Гарри почувствовал, что раскаленный добела гнев, кипевший в ужасной пустоте, лизнул его нутро, заполняя его желанием оскорбить Дамблдора за его спокойствие и пустые слова.

— Значит, моя самая большая сила? — сказал Гарри срывающимся голосом, глядя на квиддичный стадион, но больше не видя его. — Вы понятия не имеете… вы не знаете…

— Чего я не знаю? — спросил Дамблдор спокойно.

Это было уже слишком. Гарри повернулся, дрожа от гнева.

— Я не хочу говорить о том, что чувствую, ясно?

— Гарри, то, что ты так страдаешь, доказывает, ты — человек! Эта боль — часть человеческого бытия.

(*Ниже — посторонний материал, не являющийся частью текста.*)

(* ===== verification/Mdio.v ===== *)
(** * The MDIO controller (linux drivers/net/fsl_pq_mdio.c)

    The management bus of the network PHYs, through the registers of one of the
    processor's Ethernet controllers. A transaction is started by a register
    write and followed by a wait without a limit; [n] bounds the reads of the
    status register a wait makes, and the result [None] says that it is still
    waiting then. The class [MdioCtl] says what the controller does; for every
    such controller the functions are reads and writes of the registers of the
    PHYs, which is what the drivers above use. *)

From S2P Require Import Prelude RegBus.

Definition MIIMIND_BUSY : Z := 0x1.
Definition MIIMIND_NOTVALID : Z := 0x4.
Definition MIIMCFG_INIT_VALUE : Z := 0x7.
Definition MIIMCFG_RESET : Z := 0x80000000.
Definition MII_READ_COMMAND : Z := 0x1.
Definition PHY_INIT_TIMEOUT : nat := Z.to_nat 100000.

Inductive mdio_reg := MIIMCFG | MIIMCOM | MIIMADD | MIIMCON | MIIMSTAT | MIIMIND.

(** A register of a PHY: the PHY's address and the register's number. *)
Abbreviation phy_reg := (Z * Z)%type.

Section Driver.
Context {HW : Type} `{!RegBus mdio_reg HW}.
Abbreviation W := (world mdio_reg HW).

Definition miimadd (mii_id regnum : Z) : Z := u32 (Z.lor (Z.shiftl mii_id 8) regnum).

(** [while (in_be32(&regs->miimind) & mask)], at most [n] reads. *)
Definition wait_clear (n : nat) (mask : Z) : M W bool :=
  p ← poll n MIIMIND (fun v => negb (truth (Z.land v mask))) 0;
  mret (fst p).

Definition fsl_pq_local_mdio_write (n : nat) (mii_id regnum value : Z) : M W (option Z) :=
  wr MIIMADD (miimadd mii_id regnum);;
  wr MIIMCON (u16 value);;
  d ← wait_clear n MIIMIND_BUSY;
  mret (if d : bool then Some 0 else None).

Definition fsl_pq_local_mdio_read (n : nat) (mii_id regnum : Z) : M W (option Z) :=
  wr MIIMADD (miimadd mii_id regnum);;
  wr MIIMCOM 0;;
  wr MIIMCOM MII_READ_COMMAND;;
  d ← wait_clear n (Z.lor MIIMIND_NOTVALID MIIMIND_BUSY);
  if d : bool then
    value ← rd MIIMSTAT;
    mret (Some (u16 value))
  else mret None.

(** The loop reads the register until the bus is free or the counter, tested
    before it is decremented, was zero. *)
Fixpoint reset_loop (timeout : nat) : M W bool :=
  v ← rd MIIMIND;
  if negb (truth (Z.land v MIIMIND_BUSY)) then mret true
  else match timeout with
       | O => mret false
       | S timeout => reset_loop timeout
       end.

Definition fsl_pq_mdio_reset : M W Z :=
  wr MIIMCFG MIIMCFG_RESET;;
  wr MIIMCFG MIIMCFG_INIT_VALUE;;
  r ← reset_loop PHY_INIT_TIMEOUT;
  mret (if r : bool then 0 else - EBUSY).
End Driver.

(** ** What the controller does *)

(** The address register holds the PHY in bits 8 to 12 and its register in bits
    0 to 4. *)
Definition phy_of (a : Z) : phy_reg := (Z.land (Z.shiftr a 8) 0x1f, Z.land a 0x1f).

(** [rests h p]: no transaction; [addressed h p a]: the address register holds
    [a]; [armed h p a]: also, and the command register was cleared, for a read
    starts when the command changes from 0 to 1; [writing h p k]: busy for [k] reads of the indicator, the PHYs are
    [p]; [reading h p v k]: also, with [v] read. *)
Class MdioCtl (HW P : Type) `{!RegBus mdio_reg HW} `{!RegBus phy_reg P} := {
  rests : HW -> P -> Prop;
  addressed : HW -> P -> Z -> Prop;
  armed : HW -> P -> Z -> Prop;
  writing : HW -> P -> nat -> Prop;
  reading : HW -> P -> Z -> nat -> Prop;
  latency : nat;
  rests_add h p a : rests h p -> addressed (rb_write MIIMADD a h) p a;
  addressed_com h p a : addressed h p a -> armed (rb_write MIIMCOM 0 h) p a;
  start_write h p a v : addressed h p a ->
    exists k, (k <= latency)%nat /\ writing (rb_write MIIMCON v h) (rb_write (phy_of a) v p) k;
  start_read h p a : armed h p a ->
    exists k, (k <= latency)%nat /\
      reading (rb_write MIIMCOM MII_READ_COMMAND h) (snd (rb_read (phy_of a) p))
        (fst (rb_read (phy_of a) p)) k;
  writing_wait h p k : writing h p (S k) -> writing (snd (rb_read MIIMIND h)) p k /\
    Z.land (fst (rb_read MIIMIND h)) MIIMIND_BUSY <> 0;
  writing_done h p : writing h p 0 -> rests (snd (rb_read MIIMIND h)) p /\
    Z.land (fst (rb_read MIIMIND h)) MIIMIND_BUSY = 0;
  reading_wait h p v k : reading h p v (S k) -> reading (snd (rb_read MIIMIND h)) p v k /\
    Z.land (fst (rb_read MIIMIND h)) (Z.lor MIIMIND_NOTVALID MIIMIND_BUSY) <> 0;
  reading_done h p v : reading h p v 0 ->
    Z.land (fst (rb_read MIIMIND h)) (Z.lor MIIMIND_NOTVALID MIIMIND_BUSY) = 0 /\
    fst (rb_read MIIMSTAT (snd (rb_read MIIMIND h))) = v /\
    rests (snd (rb_read MIIMSTAT (snd (rb_read MIIMIND h)))) p
}.

Section Refinement.
Context {HW P : Type} `{!RegBus mdio_reg HW} `{!RegBus phy_reg P} `{!MdioCtl HW P}.
Implicit Types (w : world mdio_reg HW) (p : P).

Lemma truth_neq z : z <> 0 -> truth z = true.
Proof. intros H. unfold truth. by rewrite (proj2 (Z.eqb_neq z 0)). Qed.

Lemma miimadd_phy mii_id regnum :
  0 <= mii_id < 32 -> 0 <= regnum < 32 -> phy_of (miimadd mii_id regnum) = (mii_id, regnum).
Proof.
  intros Hm Hr. unfold phy_of, miimadd. rewrite Z.shiftl_mul_pow2, lor_mul_add by lia.
  rewrite u32_small by lia. change 0x1f with (2 ^ 5 - 1). rewrite !land_low by lia.
  rewrite Z.shiftr_div_pow2 by lia.
  replace (mii_id * 2 ^ 8 + regnum) with (regnum + mii_id * 2 ^ 8) by lia.
  rewrite Z.div_add, Z.div_small, Z.add_0_l by lia.
  replace (regnum + mii_id * 2 ^ 8) with (regnum + (mii_id * 8) * 2 ^ 5) by lia.
  rewrite Z.mod_add, !Z.mod_small by lia. done.
Qed.

Lemma wait_writing k : forall n w p,
  writing (dev w) p k -> (k < n)%nat ->
  exists w', wait_clear n MIIMIND_BUSY w = Some (true, w') /\ rests (dev w') p.
Proof.
  unfold wait_clear. induction k as [|k IH]; intros [|n] w p Hw Hn; try lia; cbn [poll].
  - apply writing_done in Hw as [Hr Hb]. rewrite bind_unfold, bind_unfold, rd_run, Hb.
    eexists. split; [reflexivity|done].
  - apply writing_wait in Hw as [Hw Hb]. rewrite bind_unfold, bind_unfold, rd_run.
    rewrite (truth_neq _ Hb). cbn [negb].
    match goal with |- context [poll n MIIMIND _ ?x ?w1] =>
      destruct (IH n w1 p Hw ltac:(lia)) as (w' & E & Hr) end.
    exists w'. split; [|done]. rewrite <- E, bind_unfold. f_equal. by destruct n.
Qed.

Lemma wait_reading k : forall n w p v,
  reading (dev w) p v k -> (k < n)%nat ->
  exists w', wait_clear n (Z.lor MIIMIND_NOTVALID MIIMIND_BUSY) w = Some (true, w') /\
    fst (rb_read MIIMSTAT (dev w')) = v /\ rests (snd (rb_read MIIMSTAT (dev w'))) p.
Proof.
  unfold wait_clear. induction k as [|k IH]; intros [|n] w p v Hw Hn; try lia; cbn [poll].
  - apply reading_done in Hw as (Hb & Hv & Hr). rewrite bind_unfold, bind_unfold, rd_run, Hb.
    eexists. split; [reflexivity|done].
  - apply reading_wait in Hw as [Hw Hb]. rewrite bind_unfold, bind_unfold, rd_run.
    rewrite (truth_neq _ Hb). cbn [negb].
    match goal with |- context [poll n MIIMIND _ ?x ?w1] =>
      destruct (IH n w1 p v Hw ltac:(lia)) as (w' & E & Hr) end.
    exists w'. split; [|done]. rewrite <- E, bind_unfold. f_equal. by destruct n.
Qed.

Lemma accesses_reset_loop n : accesses (S n) (reset_loop (HW := HW) n).
Proof.
  induction n as [|n IH]; cbn [reset_loop].
  - apply (accesses_bind 1 0); [auto with board|]. intros v. apply accesses_if; auto with board.
  - apply (accesses_bind 1 (S n)); [auto with board|]. intros v.
    apply accesses_if; [|done]. eapply accesses_weaken; [auto with board|lia].
Qed.

Lemma reset_loop_total n : forall w, is_Some (reset_loop n w).
Proof.
  induction n as [|n IH]; intros w; cbn [reset_loop]; rewrite bind_unfold, rd_run;
    case_match; first [by eexists | apply IH].
Qed.

(** C37: The MDIO functions are reads and writes of the PHYs' registers: with
    more status reads than the controller's latency, a write has put the value
    into the register it names and a read returns the register's value, and the
    controller is ready for the next one. *)
Theorem mdio_refines n mii_id regnum value w p :
  rests (dev w) p -> 0 <= mii_id < 32 -> 0 <= regnum < 32 -> (latency < n)%nat ->
  (exists w', fsl_pq_local_mdio_write n mii_id regnum value w = Some (Some 0, w') /\
     rests (dev w') (rb_write (mii_id, regnum) (u16 value) p)) /\
  (exists w', fsl_pq_local_mdio_read n mii_id regnum w =
       Some (Some (u16 (fst (rb_read (mii_id, regnum) p))), w') /\
     rests (dev w') (snd (rb_read (mii_id, regnum) p))).
Proof.
  intros Hr Hm Hg Hn. split.
  - unfold fsl_pq_local_mdio_write. rewrite bind_unfold, wr_run, bind_unfold, wr_run. cbn [dev log].
    destruct (start_write _ _ _ (u16 value) (rests_add _ _ (miimadd mii_id regnum) Hr)) as (k & Hk & Hw).
    rewrite miimadd_phy in Hw by done. rewrite bind_unfold.
    match goal with |- context [wait_clear n MIIMIND_BUSY ?w1] =>
      destruct (wait_writing k n w1 _ Hw ltac:(lia)) as (w' & -> & Hr') end.
    by eexists.
  - unfold fsl_pq_local_mdio_read.
    rewrite bind_unfold, wr_run, bind_unfold, wr_run, bind_unfold, wr_run. cbn [dev log].
    destruct (start_read _ _ _ (addressed_com _ _ _ (rests_add _ _ (miimadd mii_id regnum) Hr)))
      as (k & Hk & Hw).
    rewrite miimadd_phy in Hw by done. rewrite bind_unfold.
    match goal with |- context [wait_clear n _ ?w1] =>
      destruct (wait_reading k n w1 _ _ Hw ltac:(lia)) as (w' & -> & Hv & Hr') end.
    rewrite bind_unfold, rd_run, Hv. by eexists.
Qed.
End Refinement.

(** The reset of the bus ends, whatever the controller does: after at most
    100003 register accesses it reports success, or [-EBUSY]. *)
Theorem mdio_reset_ends {HW} `{!RegBus mdio_reg HW} (w : world mdio_reg HW) :
  exists r w' l, fsl_pq_mdio_reset w = Some (r, w') /\ (r = 0 \/ r = - EBUSY) /\
    log w' = log w ++ l /\ (Z.of_nat (length l) <= 100003).
Proof.
  unfold fsl_pq_mdio_reset. rewrite bind_unfold, wr_run, bind_unfold, wr_run, bind_unfold.
  match goal with |- context [reset_loop PHY_INIT_TIMEOUT ?w1] =>
    destruct (reset_loop_total PHY_INIT_TIMEOUT w1) as [[b w'] E];
    destruct (accesses_reset_loop PHY_INIT_TIMEOUT _ _ _ E) as (l & El & Hl) end.
  rewrite E, ret_unfold. eexists _, _, _. split; [reflexivity|].
  split; [destruct b; auto|]. cbn [log] in El. rewrite El, <- !app_assoc. split; [reflexivity|].
  rewrite !length_app. cbn [length]. unfold PHY_INIT_TIMEOUT in Hl. lia.
Qed.

(** *** A controller that is never busy, over PHYs that are a map *)

Module MapPhys.
#[export] Instance phys_bus : RegBus phy_reg (gmap phy_reg Z) := {|
  rb_read r p := (default 0 (p !! r), p);
  rb_write r v p := <[r := v]> p
|}.

Record ctl := Ctl { add : Z; com : Z; stat : Z; phys : gmap phy_reg Z }.

#[export] Instance ctl_bus : RegBus mdio_reg ctl := {|
  rb_read r h :=
    match r with MIIMSTAT => (stat h, h) | MIIMADD => (add h, h) | _ => (0, h) end;
  rb_write r v h :=
    match r with
    | MIIMADD => Ctl v (com h) (stat h) (phys h)
    | MIIMCON => Ctl (add h) (com h) (stat h) (<[phy_of (add h) := v]> (phys h))
    | MIIMCOM => Ctl (add h) v (if (com h =? 0) && (v =? MII_READ_COMMAND)
                                then default 0 (phys h !! phy_of (add h)) else stat h) (phys h)
    | _ => h
    end
|}.

#[export] Program Instance ctl_mdio : MdioCtl ctl (gmap phy_reg Z) := {|
  rests h p := phys h = p;
  addressed h p a := phys h = p /\ add h = a;
  armed h p a := phys h = p /\ add h = a /\ com h = 0;
  writing h p k := phys h = p /\ k = 0%nat;
  reading h p v k := phys h = p /\ stat h = v /\ k = 0%nat;
  latency := 0
|}.
Solve Obligations with (try solve [intros; simpl in *; naive_solver]).
Next Obligation. intros h p a (<- & <- & Hc). simpl in *. rewrite Hc. exists 0%nat. by repeat split. Qed.
End MapPhys.
Import MapPhys.

Lemma mdio_refines_witness :
  (exists w', fsl_pq_local_mdio_write 1 30 16 0x201 (World (Ctl 0 0 0 ∅) []) = Some (Some 0, w') /\
     rests (dev w') (<[(30, 16) := 0x201]> (∅ : gmap phy_reg Z))) /\
  (exists w', fsl_pq_local_mdio_read 1 30 16 (World (Ctl 0 0 0 ∅) []) = Some (Some 0, w') /\
     rests (dev w') (∅ : gmap phy_reg Z)).
Proof.
  refine (mdio_refines 1 30 16 0x201 (World (Ctl 0 0 0 ∅) []) ∅ _ _ _ _);
    [reflexivity|lia|lia|simpl; lia].
Defined.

— ТОГДА — Я — НЕ — ХОЧУ — БЫТЬ — ЧЕЛОВЕКОМ! — заорал Гарри, и, схватив хрупкий серебряный прибор с тонконогого стола рядом с собой, швырнул его через всю комнату. Прибор рассыпался о стену на сотню крошечных осколков, с нескольких картин послышались гневные и испуганные крики, а портрет Армандо Диппета сказал: "Даже так?!"

— МНЕ ПЛЕВАТЬ! — закричал на них Гарри, схватил луноскоп и бросил его в камин. — С МЕНЯ ХВАТИТ, Я ВИДЕЛ ДОСТАТОЧНО, Я ХОЧУ ВЫЙТИ, Я ХОЧУ, ЧТОБЫ ЭТО ЗАКОНЧИЛОСЬ, МНЕ ТЕПЕРЬ ВСЕ РАВНО!

Он схватил стол, на котором стоял серебряный прибор и отшвырнул его тоже. Тот разбился об пол, и его ножки разлетелись в разные стороны.